Aim of the task:
Here are the records. Write out exactly the lines between the one holding "wf_output :: OutputFrame f;" and the one holding "wf_retries c n", inclusive.

[Collected data entries]
··········

(* ===== verification/TcpFrame.v ===== *)
(** Frame rules for the TCP handlers.

    An observation [f] of a connection that does not depend on the fields output
    and timers write ([OutputFrame f]) is unchanged by every output function; one
    that moreover does not depend on the windows and the congestion state
    ([WindowFrame f]) is unchanged by window updates and congestion control.  The
    stream data ([view]) and the connection's place in the world ([ctl]: state,
    parent, queues of children, socket flags, tuple) are such observations. *)

From stdpp Require Import prelude list.
From Stdlib Require Import ZArith Lia.
From S2P Require Import Prelude TcpDefs TcpSeq TcpMetrics TcpTimer TcpWindow TcpCongestion.
From S2P Require Import TcpOptions TcpOutput TcpSendInv TcpRecv TcpInput.

Class OutputFrame {A} (f : conn -> A) := {
  of_timer c which d ov : f (update_timer c which d ov) = f c;
  of_allocs c l : f (c <|e allocs := l |>) = f c;
  of_outs c l : f (c <|e outs := l |>) = f c;
  of_routes c l : f (c <|e routes := l |>) = f c;
  of_wire c l : f (c <|e wire := l |>) = f c;
  of_route c r : f (c <|s route := r |>) = f c;
  of_error c e : f (c <|s error := e |>) = f c;
  of_notified c e : f (c <|s notified_events := e |>) = f c;
  of_ptask c t : f (c <|s pending_task := t |>) = f c;
  of_metrics c m : f (c <|p metrics := m |>) = f c;
  of_rto c t : f (c <|p retransmit_timeout := t |>) = f c;
  of_rcv_mss c n : f (c <|p rcv_mss := n |>) = f c;
  of_snd_mss c n : f (c <|p snd_mss := n |>) = f c;
  of_mss_changed c : f (c <| pcb ::= tcp_congestion_mss_changed |>) = f c;
  of_options c flags now_ms :
    f (c <| pcb := snd (make_tcp_options (pcb c) flags now_ms) |>) = f c;
  of_ack_pending c n : f (c <|p ack_pending_segments := n |>) = f c;
  of_rtt_time c n : f (c <|p rtt_meas_time := n |>) = f c
}.

(** [f] does not see the fault flag. *)
Class FaultFrame {A} (f : conn -> A) := of_fault c b : f (c <|e fault := b |>) = f c.

Section output.
Context {A : Type} (f : conn -> A) `{!OutputFrame f}.

Lemma f_alloc c : f (snd (alloc c)) = f c.
Proof. unfold alloc. destruct (allocs (ev c)); [done|]. apply of_allocs. Qed.

Lemma f_notify c e : f (notify_event c e) = f c.
Proof.
  destruct (notify_event_effect c e) as (tk&l&->).
  by rewrite of_allocs, of_ptask, of_notified.
Qed.

Lemma f_deref `{!FaultFrame f} {B} (o : option B) c : f (deref o c) = f c.
Proof. destruct o; [done|]. apply of_fault. Qed.

Lemma f_emit c seq ack flags data : f (snd (emit c seq ack flags data)) = f c.
Proof.
  unfold emit. pose proof (of_options c flags (get_current_time_ms c)) as H.
  destruct (make_tcp_options _ _ _) as [opts p]. cbn [snd] in H.
  unfold ip_output. cbn zeta. case_match; cbn [snd]; by rewrite ?of_outs, of_wire.
Qed.

Lemma f_set_socket_route c : f (snd (set_socket_route c)) = f c.
Proof.
  unfold set_socket_route. destruct (routes (ev c)) as [|[[] ?] ?]; rsimpl;
    destruct (route (sock c)); cbn [snd]; by rewrite ?of_route, ?of_routes.
Qed.

Lemma f_set_tcp_socket_route c : f (snd (set_tcp_socket_route c)) = f c.
Proof.
  unfold set_tcp_socket_route. pose proof (f_set_socket_route c) as H.
  pose proof (set_socket_route_ok c) as Ho.
  destruct (set_socket_route c) as [r c1]. cbn [snd] in H. case_if; [done|]. bool_prop.
  destruct Ho as [_ Ho]. destruct (Ho ltac:(lia)) as [rt ->].
  case_if; cbn [snd]; [by rewrite of_route|].
  set (c2 := match metrics (pcb c1) with Some m => _ | None => _ end).
  assert (H2 : f c2 = f c1).
  { subst c2. destruct (metrics (pcb c1)); [|done]. case_if; [done|]. apply of_metrics. }
  clearbody c2. set (c3 := match metrics (pcb c2) with Some _ => _ | None => _ end).
  assert (H3 : f c3 = f c2).
  { subst c3. destruct (metrics (pcb c2)); [done|]. pose proof (f_alloc c2) as Ha.
    destruct (alloc c2) as [ok c2']. cbn [snd] in Ha. by rewrite of_rto, of_metrics. }
  clearbody c3. case_if; rewrite ?of_mss_changed, of_snd_mss, of_rcv_mss; congruence.
Qed.

Lemma f_xmit_segment c skb budget push : f (snd (tcp_xmit_segment c skb budget push)) = f c.
Proof.
  unfold tcp_xmit_segment. pose proof (f_alloc c) as Ha.
  destruct (alloc c) as [ok c1]. cbn [snd] in Ha. case_if; [done|].
  pose proof (f_set_tcp_socket_route c1) as Hr.
  destruct (set_tcp_socket_route c1) as [r c2]. cbn [snd] in Hr.
  case_if; cbn [snd]; [rewrite f_notify, of_error; congruence|].
  match goal with |- context [emit c2 ?a ?b ?g ?d] =>
    pose proof (f_emit c2 a b g d) as He; destruct (emit c2 a b g d) as [ret c3] end.
  cbn [snd] in He. case_if; cbn [snd]; [congruence|].
  case_if; cbn [snd]; rewrite ?of_timer, ?of_ack_pending; congruence.
Qed.

Lemma f_retransmit_skb c skb probe : f (snd (tcp_retransmit_skb c skb probe)) = f c.
Proof.
  unfold tcp_retransmit_skb.
  repeat case_if; try done; rewrite f_xmit_segment; apply of_rtt_time.
Qed.

Lemma f_retransmit_now_some c :
  retransmit_queue (pcb c) <> [] -> f (tcp_retransmit_now c) = f c.
Proof.
  unfold tcp_retransmit_now. destruct (retransmit_queue (pcb c)) as [|skb q]; [done|]. intros _.
  pose proof (f_retransmit_skb c skb false) as H.
  destruct (tcp_retransmit_skb c skb false) as [r c1]. by rewrite of_timer.
Qed.

Lemma f_retransmit_now `{!FaultFrame f} c : f (tcp_retransmit_now c) = f c.
Proof.
  destruct (retransmit_queue (pcb c)) as [|k q] eqn:E.
  - unfold tcp_retransmit_now. rewrite E. apply of_fault.
  - apply f_retransmit_now_some. by rewrite E.
Qed.

Lemma f_nagle_retry c : f (nagle_retry c) = f c.
Proof. apply of_timer. Qed.

End output.

Class WindowFrame {A} (f : conn -> A) := {
  wf_output :: OutputFrame f;
  wf_cwnd c n : f (c <|p snd_cwnd := n |>) = f c;
  wf_wnd c n : f (c <|p snd_wnd := n |>) = f c;
  wf_wl1 c n : f (c <|p snd_wl1 := n |>) = f c;
  wf_wl2 c n : f (c <|p snd_wl2 := n |>) = f c;
  wf_backoff c n : f (c <|p persist_backoff := n |>) = f c;
  wf_retries c n : f (c <|p retries_out := n |>) = f c;
  wf_cubic c b : f (c <|p cubic := b |>) = f c;
  wf_ca_state c b : f (c <|p ca_state := b |>) = f c;
  wf_enter c : f (c <| pcb ::= ca_enter |>) = f c;
  wf_tsecr c n : f (c <|p ts_last_tsecr := n |>) = f c;
  wf_keepalive c n : f (c <|p keepalive_repeat_count := n |>) = f c
}.

Section window.
Context {A : Type} (f : conn -> A) `{!WindowFrame f}.

Lemma f_arm_persist c : f (tcp_arm_persist c) = f c.
Proof. unfold tcp_arm_persist. case_if; [apply of_timer|done]. Qed.

Lemma f_send_window_update c a b : f (tcp_send_window_update c a b) = f c.
Proof. unfold tcp_send_window_update. repeat case_if; rewrite ?of_timer; done. Qed.

Lemma f_win_change c n : f (tcp_snd_win_change c n) = f c.
Proof.
  unfold tcp_snd_win_change. case_if; [done|].
  rewrite f_arm_persist, f_send_window_update, wf_wnd.
  repeat case_if; rewrite ?of_timer, ?wf_retries, ?wf_backoff; done.
Qed.

Lemma f_cwnd_change c n : f (tcp_snd_cwnd_change c n) = f c.
Proof.
  unfold tcp_snd_cwnd_change. case_if; [done|]. by rewrite f_send_window_update, wf_cwnd.
Qed.

Lemma f_ca_set_cwnd c n : f (tcp_ca_set_cwnd c n) = f c.
Proof. apply f_cwnd_change. Qed.

Lemma f_cubic_avoid c n : f (tcp_cubic_avoid c n) = f c.
Proof.
  unfold tcp_cubic_avoid. set (b := tcp_cubic_update _ _ _ _). clearbody b.
  case_if; unfold tcp_cubic_set_cwnd_packets; rewrite ?f_ca_set_cwnd; apply wf_cubic.
Qed.

Lemma f_cong_avoid c n : f (tcp_cubic_cong_avoid c n) = f c.
Proof.
  unfold tcp_cubic_cong_avoid. case_if; [|apply f_cubic_avoid].
  assert (H : f (snd (tcp_cubic_slow_start c n)) = f c)
    by (unfold tcp_cubic_slow_start; case_if; [done|]; apply f_ca_set_cwnd).
  destruct (tcp_cubic_slow_start c n) as [acked c1]. cbn [snd] in H.
  case_if; [done|]. by rewrite f_cubic_avoid.
Qed.

Lemma f_on_ack c n b : f (snd (tcp_congestion_on_ack c n b)) = f c.
Proof.
  unfold tcp_congestion_on_ack.
  assert (Ht : f (snd (tcp_cubic_take_acked_packets c n)) = f c) by apply wf_cubic.
  destruct (ca_state (pcb c)).
  - case_if; [|done]. destruct (tcp_cubic_take_acked_packets c n) as [acked c1]. cbn [snd] in *.
    case_if; [done|]. by rewrite f_cong_avoid.
  - case_if; cbn [snd]; [by rewrite wf_cubic, wf_ca_state, f_ca_set_cwnd|].
    repeat case_match; rewrite ?f_ca_set_cwnd; done.
  - case_if; cbn [snd]; [by rewrite wf_cubic, wf_ca_state, f_ca_set_cwnd|].
    repeat case_match; rewrite ?f_ca_set_cwnd; done.
Qed.

Lemma f_on_duplicate_ack c n : f (snd (tcp_congestion_on_duplicate_ack c n)) = f c.
Proof.
  unfold tcp_congestion_on_duplicate_ack.
  repeat case_if; cbn [snd]; rewrite ?f_ca_set_cwnd, ?wf_ca_state, ?wf_enter; done.
Qed.

Lemma f_on_timeout c : f (tcp_congestion_on_timeout c) = f c.
Proof.
  unfold tcp_congestion_on_timeout. rewrite wf_cubic, f_ca_set_cwnd, wf_ca_state.
  destruct (ca_state (pcb c)); rewrite ?wf_enter; done.
Qed.

Lemma f_restart_keepalive c : f (restart_keepalive c) = f c.
Proof. unfold restart_keepalive. case_if; [|done]. by rewrite of_timer, wf_keepalive. Qed.

Lemma f_update_snd_wnd c s : f (update_snd_wnd c s) = f c.
Proof. unfold update_snd_wnd. by rewrite wf_wl2, wf_wl1, f_win_change. Qed.

Lemma f_measure_rtt c : f (measure_rtt c) = f c.
Proof.
  unfold measure_rtt.
  assert (Hs : f (snd (rtt_sample c)) = f c)
    by (unfold rtt_sample; repeat case_if; cbn [snd]; rewrite ?wf_tsecr; done).
  destruct (rtt_sample c) as [sample c1]. cbn [snd] in Hs. rewrite of_rtt_time.
  case_if; [|done]. destruct (tcp_metrics_sample _ _) as [rto m].
  by rewrite of_rto, of_metrics.
Qed.

End window.

(** [f] moreover does not see the retransmit queue. *)
Class QueueFrame {A} (f : conn -> A) := {
  qf_window :: WindowFrame f;
  qf_rtx c q : f (c <|p retransmit_queue := q |>) = f c;
  qf_sblen c n : f (c <|s send_buffer_len := n |>) = f c;
  qf_repeat c n : f (c <|p last_ack_repeat := n |>) = f c
}.

Lemma f_update_rtx {A} (f : conn -> A) `{!QueueFrame f} c :
  f (tcp_update_retransmit_queue c) = f c.
Proof.
  unfold tcp_update_retransmit_queue. destruct (ack_queue _ _ _) as [[q released] acked].
  set (c1 := c <|p retransmit_queue := q |> <|s send_buffer_len := _ |>).
  assert (H1 : f c1 = f c) by (subst c1; by rewrite qf_sblen, qf_rtx). clearbody c1.
  set (c2 := if acked then _ else c1).
  assert (H2 : f c2 = f c).
  { subst c2. destruct acked; [|done].
    case_if; rewrite ?of_timer, f_notify, of_rto, wf_retries by apply _; done. }
  clearbody c2. destruct (retransmit_queue (pcb c2)).
  - by rewrite qf_repeat, of_timer.
  - case_if; [rewrite of_timer|]; done.
Qed.

(** *** Instances *)

#[export] Instance view_output_frame : OutputFrame view.
Proof.
  split; intros; try done.
  - apply view_update_timer.
  - apply view_mss_changed.
  - apply view_make_options.
Qed.

#[export] Instance view_fault_frame : FaultFrame view.
Proof. done. Qed.

#[export] Instance view_window_frame : WindowFrame view.
Proof. split; intros; try done. apply _. Qed.

(** Where a connection stands: protocol state, listener relations, socket
    flags. *)
Record ctl_view := mk_ctl {
  x_state : tcp_state; x_parent : option Z;
  x_syn : list Z; x_syn_num : Z; x_acc : list Z; x_acc_num : Z; x_backlog : Z;
  x_fd : option Z; x_hash : bool; x_bound : bool; x_connected : bool;
  x_closed_send : bool; x_closed_recv : bool; x_recv_fin : bool;
  x_family : Z; x_sip : list Z; x_sport : Z; x_dip : list Z; x_dport : Z; x_reuseport : bool
}.

Definition ctl (c : conn) : ctl_view :=
  mk_ctl (state (pcb c)) (parent_sock (pcb c)) (syn_list (pcb c)) (syn_list_num (pcb c))
    (accept_list (pcb c)) (accept_list_num (pcb c)) (backlog (pcb c)) (fd_entry (sock c))
    (is_hash (sock c)) (is_bound (sock c)) (is_connected (sock c))
    (close_send (sock c)) (close_recv (sock c)) (recv_fin (pcb c))
    (family (sock c)) (sip (sock c)) (sport (sock c)) (dip (sock c)) (dport (sock c))
    (opt_reuseport (sock c)).

Lemma ctl_untimed c c' : untimed c = untimed c' -> ctl c = ctl c'.
Proof. intros H. exact (f_equal ctl H). Qed.

#[export] Instance ctl_output_frame : OutputFrame ctl.
Proof.
  split; intros; try done.
  - apply ctl_untimed, untimed_update_timer.
  - unfold tcp_congestion_mss_changed, tcp_congestion_init, ctl. rsimpl.
    destruct (state (pcb c)) eqn:E; rsimpl; rewrite ?E; done.
  - rewrite make_tcp_options_pcb. by case_if.
Qed.

#[export] Instance ctl_fault_frame : FaultFrame ctl.
Proof. done. Qed.

#[export] Instance ctl_window_frame : WindowFrame ctl.
Proof. split; intros; try done. apply _. Qed.

(** The fault flag itself, and the clock. *)
Definition fview (c : conn) : bool * Z := (fault (ev c), now (ev c)).

#[export] Instance fview_output_frame : OutputFrame fview.
Proof. split; intros; done. Qed.

#[export] Instance fview_window_frame : WindowFrame fview.
Proof. split; intros; try done; apply _. Qed.

#[export] Instance ctl_queue_frame : QueueFrame ctl.
Proof. split; intros; try done; apply _. Qed.

#[export] Instance fview_queue_frame : QueueFrame fview.
Proof. split; intros; try done; apply _. Qed.

Lemma ctl_drain l c : ctl (drain l c) = ctl c.
Proof.
  revert c. induction l as [|k l IH]; intros c; cbn [drain]; [done|].
  case_if; [done|]. case_if; [apply IH|]. by rewrite IH.
Qed.

Lemma ctl_recv_data c k : ctl (snd (tcp_recv_data c k)) = ctl c.
Proof.
  unfold tcp_recv_data. case_if; [done|]. destruct (trim_to_window _ _); [|done].
  destruct (LinkedList.insert_sorted _ _ _); [|done]. cbn [snd].
  match goal with |- ctl ((notify_event ?x ?e) <|p rcv_wnd := _ |>) = _ =>
    transitivity (ctl (notify_event x e)); [done|] end.
  by rewrite f_notify, ctl_drain by apply _.
Qed.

··········

Answer section:
  wf_output :: OutputFrame f;
  wf_cwnd c n : f (c <|p snd_cwnd := n |>) = f c;
  wf_wnd c n : f (c <|p snd_wnd := n |>) = f c;
  wf_wl1 c n : f (c <|p snd_wl1 := n |>) = f c;
  wf_wl2 c n : f (c <|p snd_wl2 := n |>) = f c;
  wf_backoff c n : f (c <|p persist_backoff := n |>) = f c;
  wf_retries c n : f (c <|p retries_out := n |>) = f c;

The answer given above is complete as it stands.